*Exercise description*: Restate word for word the lines of the entries below, starting with the line that holds "po_notfree : pg ∉ free;" and ending with the line that holds "Lemma vstep_refl k", and no others.
Segment Start: Recorded data
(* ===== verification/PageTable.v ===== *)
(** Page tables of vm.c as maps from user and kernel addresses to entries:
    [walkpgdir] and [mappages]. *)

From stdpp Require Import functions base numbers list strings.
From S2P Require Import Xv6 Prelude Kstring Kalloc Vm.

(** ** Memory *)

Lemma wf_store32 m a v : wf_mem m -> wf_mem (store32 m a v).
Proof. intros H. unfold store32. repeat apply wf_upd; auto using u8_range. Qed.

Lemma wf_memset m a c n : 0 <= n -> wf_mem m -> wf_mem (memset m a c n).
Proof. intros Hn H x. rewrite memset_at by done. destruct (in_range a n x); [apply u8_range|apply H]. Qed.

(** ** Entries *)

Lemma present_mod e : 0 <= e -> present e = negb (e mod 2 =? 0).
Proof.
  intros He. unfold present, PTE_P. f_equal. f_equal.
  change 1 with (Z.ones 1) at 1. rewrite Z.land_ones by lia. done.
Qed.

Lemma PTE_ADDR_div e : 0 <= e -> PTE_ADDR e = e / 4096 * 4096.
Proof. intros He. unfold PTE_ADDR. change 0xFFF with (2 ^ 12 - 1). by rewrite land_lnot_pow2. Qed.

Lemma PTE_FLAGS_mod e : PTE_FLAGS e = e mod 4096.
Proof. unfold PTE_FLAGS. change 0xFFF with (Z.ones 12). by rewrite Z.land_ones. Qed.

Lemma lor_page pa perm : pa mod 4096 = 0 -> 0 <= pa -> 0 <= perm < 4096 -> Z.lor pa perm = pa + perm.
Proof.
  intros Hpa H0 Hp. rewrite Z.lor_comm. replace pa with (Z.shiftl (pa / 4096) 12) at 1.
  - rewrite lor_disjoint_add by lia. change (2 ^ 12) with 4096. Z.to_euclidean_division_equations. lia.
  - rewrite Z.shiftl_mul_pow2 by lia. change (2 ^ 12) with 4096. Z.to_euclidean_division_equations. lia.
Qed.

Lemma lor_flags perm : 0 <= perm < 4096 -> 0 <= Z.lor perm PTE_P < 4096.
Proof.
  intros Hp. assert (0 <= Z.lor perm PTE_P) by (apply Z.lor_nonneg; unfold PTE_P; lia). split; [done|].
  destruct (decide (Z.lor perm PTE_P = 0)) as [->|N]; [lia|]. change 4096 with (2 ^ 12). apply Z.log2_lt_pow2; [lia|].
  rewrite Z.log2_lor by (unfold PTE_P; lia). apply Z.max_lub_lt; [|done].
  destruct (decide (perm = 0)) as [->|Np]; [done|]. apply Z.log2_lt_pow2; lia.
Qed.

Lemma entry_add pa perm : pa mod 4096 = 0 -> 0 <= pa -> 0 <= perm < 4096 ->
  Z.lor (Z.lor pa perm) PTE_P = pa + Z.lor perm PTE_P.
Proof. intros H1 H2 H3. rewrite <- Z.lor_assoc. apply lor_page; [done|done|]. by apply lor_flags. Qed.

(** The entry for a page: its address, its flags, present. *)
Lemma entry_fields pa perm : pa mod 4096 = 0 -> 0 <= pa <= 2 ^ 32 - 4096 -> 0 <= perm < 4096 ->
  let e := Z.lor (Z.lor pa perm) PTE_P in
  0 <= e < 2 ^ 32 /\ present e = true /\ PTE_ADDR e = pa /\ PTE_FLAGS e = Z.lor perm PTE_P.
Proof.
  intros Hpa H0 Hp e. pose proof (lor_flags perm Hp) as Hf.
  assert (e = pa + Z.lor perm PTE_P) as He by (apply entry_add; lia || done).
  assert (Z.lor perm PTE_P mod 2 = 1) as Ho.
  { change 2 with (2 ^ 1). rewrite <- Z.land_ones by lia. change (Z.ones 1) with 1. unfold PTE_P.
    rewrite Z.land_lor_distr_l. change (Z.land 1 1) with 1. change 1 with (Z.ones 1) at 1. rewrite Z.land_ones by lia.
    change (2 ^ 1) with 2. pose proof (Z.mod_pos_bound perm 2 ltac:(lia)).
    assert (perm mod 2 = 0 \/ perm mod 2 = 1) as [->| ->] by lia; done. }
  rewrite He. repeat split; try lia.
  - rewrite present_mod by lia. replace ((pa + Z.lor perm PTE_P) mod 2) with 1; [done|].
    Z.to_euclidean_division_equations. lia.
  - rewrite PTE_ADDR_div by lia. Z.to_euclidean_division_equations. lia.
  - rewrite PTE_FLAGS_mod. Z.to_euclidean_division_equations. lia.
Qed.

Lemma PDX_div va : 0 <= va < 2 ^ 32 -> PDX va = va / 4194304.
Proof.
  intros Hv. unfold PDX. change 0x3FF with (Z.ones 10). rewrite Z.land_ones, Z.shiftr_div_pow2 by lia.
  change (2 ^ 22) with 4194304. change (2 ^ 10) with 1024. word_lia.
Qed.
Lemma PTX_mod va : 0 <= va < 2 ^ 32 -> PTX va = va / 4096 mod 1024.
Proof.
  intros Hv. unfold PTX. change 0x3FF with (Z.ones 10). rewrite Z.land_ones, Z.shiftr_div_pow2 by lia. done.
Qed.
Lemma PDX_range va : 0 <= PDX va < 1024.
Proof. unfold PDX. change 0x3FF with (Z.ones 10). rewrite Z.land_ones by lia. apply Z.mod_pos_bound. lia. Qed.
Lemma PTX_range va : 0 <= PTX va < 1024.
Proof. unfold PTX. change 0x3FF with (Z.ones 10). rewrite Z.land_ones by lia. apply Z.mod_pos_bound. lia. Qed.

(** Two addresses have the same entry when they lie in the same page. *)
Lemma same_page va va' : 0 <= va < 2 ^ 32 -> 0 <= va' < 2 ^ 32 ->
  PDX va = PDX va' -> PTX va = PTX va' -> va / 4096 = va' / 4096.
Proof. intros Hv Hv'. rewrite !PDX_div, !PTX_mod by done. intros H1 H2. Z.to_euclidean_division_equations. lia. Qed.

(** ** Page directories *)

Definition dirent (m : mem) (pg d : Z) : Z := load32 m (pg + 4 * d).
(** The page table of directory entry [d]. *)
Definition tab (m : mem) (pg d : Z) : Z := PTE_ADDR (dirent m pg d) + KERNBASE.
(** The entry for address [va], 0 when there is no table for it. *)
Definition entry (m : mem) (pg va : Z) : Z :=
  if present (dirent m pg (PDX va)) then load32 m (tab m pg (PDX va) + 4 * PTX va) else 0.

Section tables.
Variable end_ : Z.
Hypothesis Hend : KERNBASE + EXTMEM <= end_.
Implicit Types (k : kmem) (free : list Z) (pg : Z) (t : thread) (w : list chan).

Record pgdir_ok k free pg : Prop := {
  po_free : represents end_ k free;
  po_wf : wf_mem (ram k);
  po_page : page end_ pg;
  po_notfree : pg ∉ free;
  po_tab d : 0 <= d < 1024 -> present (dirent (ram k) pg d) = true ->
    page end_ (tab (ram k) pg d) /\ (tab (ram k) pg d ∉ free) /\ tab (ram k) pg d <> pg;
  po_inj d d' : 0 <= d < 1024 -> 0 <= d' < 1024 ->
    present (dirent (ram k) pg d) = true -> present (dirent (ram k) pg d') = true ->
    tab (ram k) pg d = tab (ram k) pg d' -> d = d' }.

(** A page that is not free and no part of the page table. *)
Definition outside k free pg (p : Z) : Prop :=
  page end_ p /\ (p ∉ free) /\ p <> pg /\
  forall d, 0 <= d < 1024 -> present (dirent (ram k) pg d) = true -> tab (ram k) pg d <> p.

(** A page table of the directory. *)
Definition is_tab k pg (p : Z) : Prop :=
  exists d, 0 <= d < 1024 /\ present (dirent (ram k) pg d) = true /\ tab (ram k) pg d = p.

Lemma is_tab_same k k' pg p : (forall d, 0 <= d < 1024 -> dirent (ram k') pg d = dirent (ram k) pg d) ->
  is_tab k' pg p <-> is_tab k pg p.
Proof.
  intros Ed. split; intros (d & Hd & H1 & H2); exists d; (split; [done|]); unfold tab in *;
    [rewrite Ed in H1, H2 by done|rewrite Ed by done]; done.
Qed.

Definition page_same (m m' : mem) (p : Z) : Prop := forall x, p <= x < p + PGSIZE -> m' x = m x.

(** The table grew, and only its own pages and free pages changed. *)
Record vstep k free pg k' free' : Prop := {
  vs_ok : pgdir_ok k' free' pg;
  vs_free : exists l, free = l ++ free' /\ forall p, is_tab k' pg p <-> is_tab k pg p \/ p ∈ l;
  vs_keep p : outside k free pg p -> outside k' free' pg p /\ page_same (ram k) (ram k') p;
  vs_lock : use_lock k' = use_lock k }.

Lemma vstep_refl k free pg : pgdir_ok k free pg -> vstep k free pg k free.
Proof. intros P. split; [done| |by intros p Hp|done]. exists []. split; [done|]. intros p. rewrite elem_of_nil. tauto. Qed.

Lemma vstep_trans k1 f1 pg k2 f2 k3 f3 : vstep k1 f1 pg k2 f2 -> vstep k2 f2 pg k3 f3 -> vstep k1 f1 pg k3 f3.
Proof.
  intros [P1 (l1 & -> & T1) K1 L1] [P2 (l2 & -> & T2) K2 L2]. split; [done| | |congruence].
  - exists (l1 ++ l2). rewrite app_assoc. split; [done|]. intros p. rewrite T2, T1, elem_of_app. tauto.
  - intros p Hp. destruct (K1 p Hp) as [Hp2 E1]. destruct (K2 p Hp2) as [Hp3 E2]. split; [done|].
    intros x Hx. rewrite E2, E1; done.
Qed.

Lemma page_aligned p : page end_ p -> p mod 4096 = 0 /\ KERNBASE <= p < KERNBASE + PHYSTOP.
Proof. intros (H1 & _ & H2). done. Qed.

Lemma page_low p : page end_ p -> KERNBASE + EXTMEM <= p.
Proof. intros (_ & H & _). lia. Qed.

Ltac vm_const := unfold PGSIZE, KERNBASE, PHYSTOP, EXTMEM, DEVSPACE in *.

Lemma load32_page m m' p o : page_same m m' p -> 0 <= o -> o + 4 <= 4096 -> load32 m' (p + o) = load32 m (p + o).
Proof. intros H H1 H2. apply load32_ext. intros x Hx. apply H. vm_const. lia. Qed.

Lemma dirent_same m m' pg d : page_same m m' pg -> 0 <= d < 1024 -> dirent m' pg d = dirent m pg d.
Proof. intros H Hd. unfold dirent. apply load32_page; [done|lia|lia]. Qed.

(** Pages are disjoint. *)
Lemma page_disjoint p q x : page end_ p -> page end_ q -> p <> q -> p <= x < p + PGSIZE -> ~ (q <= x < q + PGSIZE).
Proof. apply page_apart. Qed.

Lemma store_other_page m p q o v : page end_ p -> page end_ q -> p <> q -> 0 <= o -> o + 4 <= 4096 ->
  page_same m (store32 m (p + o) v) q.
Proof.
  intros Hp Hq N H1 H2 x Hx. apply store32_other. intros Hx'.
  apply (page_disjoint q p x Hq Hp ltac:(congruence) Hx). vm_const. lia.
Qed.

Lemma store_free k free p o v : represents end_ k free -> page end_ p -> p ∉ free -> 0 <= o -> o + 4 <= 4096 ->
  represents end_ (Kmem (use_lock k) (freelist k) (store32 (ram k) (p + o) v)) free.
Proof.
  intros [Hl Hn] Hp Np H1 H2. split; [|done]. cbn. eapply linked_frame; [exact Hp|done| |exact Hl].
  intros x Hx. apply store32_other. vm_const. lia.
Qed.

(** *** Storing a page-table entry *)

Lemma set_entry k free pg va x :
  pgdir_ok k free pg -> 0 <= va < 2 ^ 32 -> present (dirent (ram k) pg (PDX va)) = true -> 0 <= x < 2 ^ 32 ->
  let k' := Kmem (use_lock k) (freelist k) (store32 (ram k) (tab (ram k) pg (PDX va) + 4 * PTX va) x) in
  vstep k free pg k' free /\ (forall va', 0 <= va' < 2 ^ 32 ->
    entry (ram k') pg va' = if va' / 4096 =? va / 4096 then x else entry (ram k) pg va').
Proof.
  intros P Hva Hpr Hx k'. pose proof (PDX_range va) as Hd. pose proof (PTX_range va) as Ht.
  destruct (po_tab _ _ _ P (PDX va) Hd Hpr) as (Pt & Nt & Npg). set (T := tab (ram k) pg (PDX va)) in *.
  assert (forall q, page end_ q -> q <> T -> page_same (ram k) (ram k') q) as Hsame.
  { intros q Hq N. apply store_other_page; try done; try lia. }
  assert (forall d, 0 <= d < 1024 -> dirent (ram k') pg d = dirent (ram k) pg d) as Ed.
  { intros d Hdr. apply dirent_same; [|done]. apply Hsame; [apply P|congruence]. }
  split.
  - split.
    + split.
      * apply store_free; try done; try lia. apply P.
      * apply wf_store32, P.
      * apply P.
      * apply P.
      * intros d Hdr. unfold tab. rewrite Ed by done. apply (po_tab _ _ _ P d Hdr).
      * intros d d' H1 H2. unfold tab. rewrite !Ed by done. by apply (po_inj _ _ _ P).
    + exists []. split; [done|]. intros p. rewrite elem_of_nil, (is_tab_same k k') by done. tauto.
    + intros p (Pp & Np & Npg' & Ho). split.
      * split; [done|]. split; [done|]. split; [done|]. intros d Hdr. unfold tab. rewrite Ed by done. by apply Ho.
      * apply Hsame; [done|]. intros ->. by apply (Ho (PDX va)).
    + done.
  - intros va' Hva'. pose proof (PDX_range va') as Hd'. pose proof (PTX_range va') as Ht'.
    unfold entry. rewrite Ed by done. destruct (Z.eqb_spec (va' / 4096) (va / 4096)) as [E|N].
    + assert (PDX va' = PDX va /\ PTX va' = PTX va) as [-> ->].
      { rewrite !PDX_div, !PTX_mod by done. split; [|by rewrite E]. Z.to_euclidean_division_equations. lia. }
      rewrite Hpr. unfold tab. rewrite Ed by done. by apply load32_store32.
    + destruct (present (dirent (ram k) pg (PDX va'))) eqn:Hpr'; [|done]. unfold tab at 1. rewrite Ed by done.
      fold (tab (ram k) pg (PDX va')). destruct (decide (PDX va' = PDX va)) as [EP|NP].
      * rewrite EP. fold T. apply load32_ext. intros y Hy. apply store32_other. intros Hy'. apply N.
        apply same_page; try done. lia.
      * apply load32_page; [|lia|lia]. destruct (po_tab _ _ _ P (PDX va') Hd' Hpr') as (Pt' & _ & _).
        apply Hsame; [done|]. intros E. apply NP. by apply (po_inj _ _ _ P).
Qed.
Segment End: Recorded data
*Written answer*:
  po_notfree : pg ∉ free;
  po_tab d : 0 <= d < 1024 -> present (dirent (ram k) pg d) = true ->
    page end_ (tab (ram k) pg d) /\ (tab (ram k) pg d ∉ free) /\ tab (ram k) pg d <> pg;
  po_inj d d' : 0 <= d < 1024 -> 0 <= d' < 1024 ->
    present (dirent (ram k) pg d) = true -> present (dirent (ram k) pg d') = true ->
    tab (ram k) pg d = tab (ram k) pg d' -> d = d' }.

(** A page that is not free and no part of the page table. *)
Definition outside k free pg (p : Z) : Prop :=
  page end_ p /\ (p ∉ free) /\ p <> pg /\
  forall d, 0 <= d < 1024 -> present (dirent (ram k) pg d) = true -> tab (ram k) pg d <> p.

(** A page table of the directory. *)
Definition is_tab k pg (p : Z) : Prop :=
  exists d, 0 <= d < 1024 /\ present (dirent (ram k) pg d) = true /\ tab (ram k) pg d = p.

Lemma is_tab_same k k' pg p : (forall d, 0 <= d < 1024 -> dirent (ram k') pg d = dirent (ram k) pg d) ->
  is_tab k' pg p <-> is_tab k pg p.
Proof.
  intros Ed. split; intros (d & Hd & H1 & H2); exists d; (split; [done|]); unfold tab in *;
    [rewrite Ed in H1, H2 by done|rewrite Ed by done]; done.
Qed.

Definition page_same (m m' : mem) (p : Z) : Prop := forall x, p <= x < p + PGSIZE -> m' x = m x.

(** The table grew, and only its own pages and free pages changed. *)
Record vstep k free pg k' free' : Prop := {
  vs_ok : pgdir_ok k' free' pg;
  vs_free : exists l, free = l ++ free' /\ forall p, is_tab k' pg p <-> is_tab k pg p \/ p ∈ l;
  vs_keep p : outside k free pg p -> outside k' free' pg p /\ page_same (ram k) (ram k') p;
  vs_lock : use_lock k' = use_lock k }.

Lemma vstep_refl k free pg : pgdir_ok k free pg -> vstep k free pg k free.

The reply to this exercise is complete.